● THE PROBLEM
Reproduce the records precisely. Every line should be included.
= Beginning of Section =
Lemma server_streaming_method_serves_calls_witness :
  let kind := server_streaming_kind (ReqT:=Byte.byte) (RepT:=Byte.byte) batch_allowed in
  let handlers_of := heap_handler_type (CallKind0:=kind) req_payload in
  let program b := Val (returned_stream [b] (Byte.eqb b Byte.x00)) in
  let i1 := UnaryArrival (ByteBuffer true [[Byte.x07]]) [] in
  let i2 := UnaryArrival (ByteBuffer true [[Byte.x00]]) [("k", "v")] in
  let ev := run_sys_event (RepT:=Byte.byte) batch_allowed in
  let evs := [Arrives i1; Happens 0 (ev (SS_push Byte.x09)); Arrives i2;
              Happens 1 (ev (SS_complete true)); Happens 0 (ev (SS_complete true)); Shuts_down;
              Happens 1 (ev (SS_complete true)); Happens 0 (ev SS_finish);
              Happens 1 (ev (SS_complete true))] in
  ∃ l w1 w hs, Method_listen (HandlerType0:=handlers_of) (Method_init "/s/m" program)
      1 2 3 (HandlerHeap [] []) = (Ret l, w1) ∧
    for_each_in (run_method_event (CallKind0:=kind) req_payload) evs (Listening l false w1)
      = (Ret tt, w) ∧
    listener_deleted w = true ∧ NoDup hs ∧
    (∃ h c, hs !! 1 = Some h ∧ heap_calls (handlers w) !! h = Some c ∧
      ss_progress i2 [Byte.x00] true c).
Proof.
  intros kind handlers_of program i1 i2 ev evs.
  destruct (server_streaming_method_serves_calls batch_allowed batch_allowed_accepts req_payload
    ltac:(done) program "/s/m" 1 2 3 evs
    (λ n, match n with
          | 0 => [SS_push Byte.x09; SS_complete true; SS_finish]
          | 1 => [SS_complete true; SS_complete true; SS_complete true]
          | _ => [] end)) as (l & w1 & w & hs & Hl & Hrun & Hdel & Hnd & Hcalls).
  - repeat split; lia.
  - intros [|[|n]]; reflexivity.
  - intros [|[|n]] i [= <-].
    + exists Byte.x07, [Byte.x07], false. repeat split.
    + exists Byte.x00, [Byte.x00], true. repeat split.
  - exists l, w1, w, hs. split; [exact Hl|]. split; [exact Hrun|]. split; [exact Hdel|].
    split; [exact Hnd|].
    destruct (Hcalls 1 i2 eq_refl) as (h & c & Hh & Hc & req & vs0 & ended & Hreq & Hprog & Hp).
    exists h, c. split; [exact Hh|]. split; [exact Hc|].
    change (Some Byte.x00 = Some req) in Hreq. injection Hreq as <-.
    injection Hprog as <- Hbits. destruct ended; [exact Hp|discriminate Hbits].
Defined.

(** ** Client-streaming methods *)

Section Client_streaming.
Context {ReqT RepT H U : Type} `{!Serializer ReqT, !Serializer RepT, !FutureHandler unit H U}.
Context (on_request : ReqT → M U unit).
Context (accepts : list batch → list batch → list grpc_op → bool).
(** The reader's side of each call: the state of the program's own code for it. *)
Context (rd : stream_world ReqT H U).
Local Abbreviation call := (call_world (call_handler (client_streaming ReqT RepT H U))).
Local Abbreviation callback := (M (stream_world ReqT H U) (future_storage RepT unit)).

(** [new Client_streaming_call_handler]. *)
Definition cs_fresh : call := call_init (Call_handler_init (ClientStreaming false rd None None)).

Definition cs_delete : M call unit := delete_object (Client_streaming_destroy on_request).

#[export] Instance client_streaming_kind : CallKind call callback (list (string * string)).
Proof.
  refine {| kind_payload := false; call_fresh := cs_fresh; call_fill md := received md (λ x, x);
            call_perform := Client_streaming_perform accepts; call_delete := cs_delete |}.
  by eexists.
Defined.

(** What happens to a call: its messages and their end, the program's reply, and the
    completion of the reply. *)
Definition cs_call_events (raws : list byte_buffer) (rep : expected RepT) : list (M call unit) :=
  (client_streaming_receive on_request accepts 0 <$> ((Some <$> raws) ++ [None])) ++
  [client_streaming_settle accepts rep; client_streaming_complete on_request accepts 0].

Context (Haccepts : grpc_accepts_allowed accepts) (program : callback).

(** A call after the first [k] of these: its stream gave the program the messages
    so far, in order, and their end once it was received; then the reply was sent,
    and with its completion everything was freed. *)
Definition cs_progress (h' : H) (u0 : U) (raws : list byte_buffer) (reqs : list ReqT)
  (rep : expected RepT) (k : nat) (c : call) : Prop :=
  let n := length raws in
  deliver_stream on_request h' (take k reqs) (if k <=? n then None else Some None) u0 =
    (Ret tt, client (reader (ext (obj c)))) ∧
  length (inflight c) ≤ 1 ∧
  started c = cs_first_batch [] :: replicate (k `min` n) recv_batch ++
    (if n + 2 <=? k then [reply_batch rep] else []) ∧
  released c = (Release_buffer <$> take k raws) ++
    (if n + 2 <=? k then [answer_release rep] else []) ++
    (if n + 3 <=? k then [Release_call; Release_metadata; Release_metadata] else []) ∧
  deleted c = (n + 3 <=? k) ∧ (deleted c = true → inflight c = []).

Lemma cs_progress_intro h' u0 raws (reqs : list ReqT) rep k c :
  length raws = length reqs →
  (∃ j : nat, k = length raws + j ∧
     deliver_stream on_request h' reqs (if j =? 0 then None else Some None) u0 =
       (Ret tt, client (reader (ext (obj c)))) ∧
     length (inflight c) ≤ 1 ∧
     started c = cs_first_batch [] :: replicate (length raws) recv_batch ++
       (if 2 <=? j then [reply_batch rep] else []) ∧
     released c = (Release_buffer <$> raws) ++ (if 2 <=? j then [answer_release rep] else []) ++
       (if 3 <=? j then [Release_call; Release_metadata; Release_metadata] else []) ∧
     deleted c = (3 <=? j) ∧ (deleted c = true → inflight c = [])) →
  cs_progress h' u0 raws reqs rep k c.
Proof.
  intros Hlen (j & -> & Hd & Hinf & Hst & Hrel & Hdel & Hdone). unfold cs_progress.
  rewrite !take_ge by lia. replace ((length raws + j) `min` length raws) with (length raws) by lia.
  assert (∀ m, (length raws + m <=? length raws + j) = (m <=? j)) as Hm.
  { intros m. destruct (Nat.leb_spec m j), (Nat.leb_spec (length raws + m) (length raws + j)); lia. }
  rewrite !Hm. replace (length raws + j <=? length raws) with (j =? 0); [done|].
  destruct (Nat.eqb_spec j 0), (Nat.leb_spec (length raws + j) (length raws)); lia.
Qed.

Section Call.
Context {md : list (string * string)} (rd0 : stream_world ReqT H U) (h' : H)
  (raws : list byte_buffer) (reqs : list ReqT) (rep : expected RepT).
Context (Hat : attached_to h' rd0) (Hfields : handler_fields h' = [Fvoid]).
Context (Hraws : Forall2 (λ raw (req : ReqT), deserialize raw = Some req) raws reqs).
Local Abbreviation performed fut := (cs_state (rmd:=md) [] true rd0 fut [cs_first_batch []] 0 []).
= End of Section =
● RESULT OF THE EXERCISE
Lemma server_streaming_method_serves_calls_witness :
  let kind := server_streaming_kind (ReqT:=Byte.byte) (RepT:=Byte.byte) batch_allowed in
  let handlers_of := heap_handler_type (CallKind0:=kind) req_payload in
  let program b := Val (returned_stream [b] (Byte.eqb b Byte.x00)) in
  let i1 := UnaryArrival (ByteBuffer true [[Byte.x07]]) [] in
  let i2 := UnaryArrival (ByteBuffer true [[Byte.x00]]) [("k", "v")] in
  let ev := run_sys_event (RepT:=Byte.byte) batch_allowed in
  let evs := [Arrives i1; Happens 0 (ev (SS_push Byte.x09)); Arrives i2;
              Happens 1 (ev (SS_complete true)); Happens 0 (ev (SS_complete true)); Shuts_down;
              Happens 1 (ev (SS_complete true)); Happens 0 (ev SS_finish);
              Happens 1 (ev (SS_complete true))] in
  ∃ l w1 w hs, Method_listen (HandlerType0:=handlers_of) (Method_init "/s/m" program)
      1 2 3 (HandlerHeap [] []) = (Ret l, w1) ∧
    for_each_in (run_method_event (CallKind0:=kind) req_payload) evs (Listening l false w1)
      = (Ret tt, w) ∧
    listener_deleted w = true ∧ NoDup hs ∧
    (∃ h c, hs !! 1 = Some h ∧ heap_calls (handlers w) !! h = Some c ∧
      ss_progress i2 [Byte.x00] true c).
Proof.
  intros kind handlers_of program i1 i2 ev evs.
  destruct (server_streaming_method_serves_calls batch_allowed batch_allowed_accepts req_payload
    ltac:(done) program "/s/m" 1 2 3 evs
    (λ n, match n with
          | 0 => [SS_push Byte.x09; SS_complete true; SS_finish]
          | 1 => [SS_complete true; SS_complete true; SS_complete true]
          | _ => [] end)) as (l & w1 & w & hs & Hl & Hrun & Hdel & Hnd & Hcalls).
  - repeat split; lia.
  - intros [|[|n]]; reflexivity.
  - intros [|[|n]] i [= <-].
    + exists Byte.x07, [Byte.x07], false. repeat split.
    + exists Byte.x00, [Byte.x00], true. repeat split.
  - exists l, w1, w, hs. split; [exact Hl|]. split; [exact Hrun|]. split; [exact Hdel|].
    split; [exact Hnd|].
    destruct (Hcalls 1 i2 eq_refl) as (h & c & Hh & Hc & req & vs0 & ended & Hreq & Hprog & Hp).
    exists h, c. split; [exact Hh|]. split; [exact Hc|].
    change (Some Byte.x00 = Some req) in Hreq. injection Hreq as <-.
    injection Hprog as <- Hbits. destruct ended; [exact Hp|discriminate Hbits].
Defined.

(** ** Client-streaming methods *)

Section Client_streaming.
Context {ReqT RepT H U : Type} `{!Serializer ReqT, !Serializer RepT, !FutureHandler unit H U}.
Context (on_request : ReqT → M U unit).
Context (accepts : list batch → list batch → list grpc_op → bool).
(** The reader's side of each call: the state of the program's own code for it. *)
Context (rd : stream_world ReqT H U).
Local Abbreviation call := (call_world (call_handler (client_streaming ReqT RepT H U))).
Local Abbreviation callback := (M (stream_world ReqT H U) (future_storage RepT unit)).

(** [new Client_streaming_call_handler]. *)
Definition cs_fresh : call := call_init (Call_handler_init (ClientStreaming false rd None None)).

Definition cs_delete : M call unit := delete_object (Client_streaming_destroy on_request).

#[export] Instance client_streaming_kind : CallKind call callback (list (string * string)).
Proof.
  refine {| kind_payload := false; call_fresh := cs_fresh; call_fill md := received md (λ x, x);
            call_perform := Client_streaming_perform accepts; call_delete := cs_delete |}.
  by eexists.
Defined.

(** What happens to a call: its messages and their end, the program's reply, and the
    completion of the reply. *)
Definition cs_call_events (raws : list byte_buffer) (rep : expected RepT) : list (M call unit) :=
  (client_streaming_receive on_request accepts 0 <$> ((Some <$> raws) ++ [None])) ++
  [client_streaming_settle accepts rep; client_streaming_complete on_request accepts 0].

Context (Haccepts : grpc_accepts_allowed accepts) (program : callback).

(** A call after the first [k] of these: its stream gave the program the messages
    so far, in order, and their end once it was received; then the reply was sent,
    and with its completion everything was freed. *)
Definition cs_progress (h' : H) (u0 : U) (raws : list byte_buffer) (reqs : list ReqT)
  (rep : expected RepT) (k : nat) (c : call) : Prop :=
  let n := length raws in
  deliver_stream on_request h' (take k reqs) (if k <=? n then None else Some None) u0 =
    (Ret tt, client (reader (ext (obj c)))) ∧
  length (inflight c) ≤ 1 ∧
  started c = cs_first_batch [] :: replicate (k `min` n) recv_batch ++
    (if n + 2 <=? k then [reply_batch rep] else []) ∧
  released c = (Release_buffer <$> take k raws) ++
    (if n + 2 <=? k then [answer_release rep] else []) ++
    (if n + 3 <=? k then [Release_call; Release_metadata; Release_metadata] else []) ∧
  deleted c = (n + 3 <=? k) ∧ (deleted c = true → inflight c = []).

Lemma cs_progress_intro h' u0 raws (reqs : list ReqT) rep k c :
  length raws = length reqs →
  (∃ j : nat, k = length raws + j ∧
     deliver_stream on_request h' reqs (if j =? 0 then None else Some None) u0 =
       (Ret tt, client (reader (ext (obj c)))) ∧
     length (inflight c) ≤ 1 ∧
     started c = cs_first_batch [] :: replicate (length raws) recv_batch ++
       (if 2 <=? j then [reply_batch rep] else []) ∧
     released c = (Release_buffer <$> raws) ++ (if 2 <=? j then [answer_release rep] else []) ++
       (if 3 <=? j then [Release_call; Release_metadata; Release_metadata] else []) ∧
     deleted c = (3 <=? j) ∧ (deleted c = true → inflight c = [])) →
  cs_progress h' u0 raws reqs rep k c.
Proof.
  intros Hlen (j & -> & Hd & Hinf & Hst & Hrel & Hdel & Hdone). unfold cs_progress.
  rewrite !take_ge by lia. replace ((length raws + j) `min` length raws) with (length raws) by lia.
  assert (∀ m, (length raws + m <=? length raws + j) = (m <=? j)) as Hm.
  { intros m. destruct (Nat.leb_spec m j), (Nat.leb_spec (length raws + m) (length raws + j)); lia. }
  rewrite !Hm. replace (length raws + j <=? length raws) with (j =? 0); [done|].
  destruct (Nat.eqb_spec j 0), (Nat.leb_spec (length raws + j) (length raws)); lia.
Qed.

Section Call.
Context {md : list (string * string)} (rd0 : stream_world ReqT H U) (h' : H)
  (raws : list byte_buffer) (reqs : list ReqT) (rep : expected RepT).
Context (Hat : attached_to h' rd0) (Hfields : handler_fields h' = [Fvoid]).
Context (Hraws : Forall2 (λ raw (req : ReqT), deserialize raw = Some req) raws reqs).
Local Abbreviation performed fut := (cs_state (rmd:=md) [] true rd0 fut [cs_first_batch []] 0 []).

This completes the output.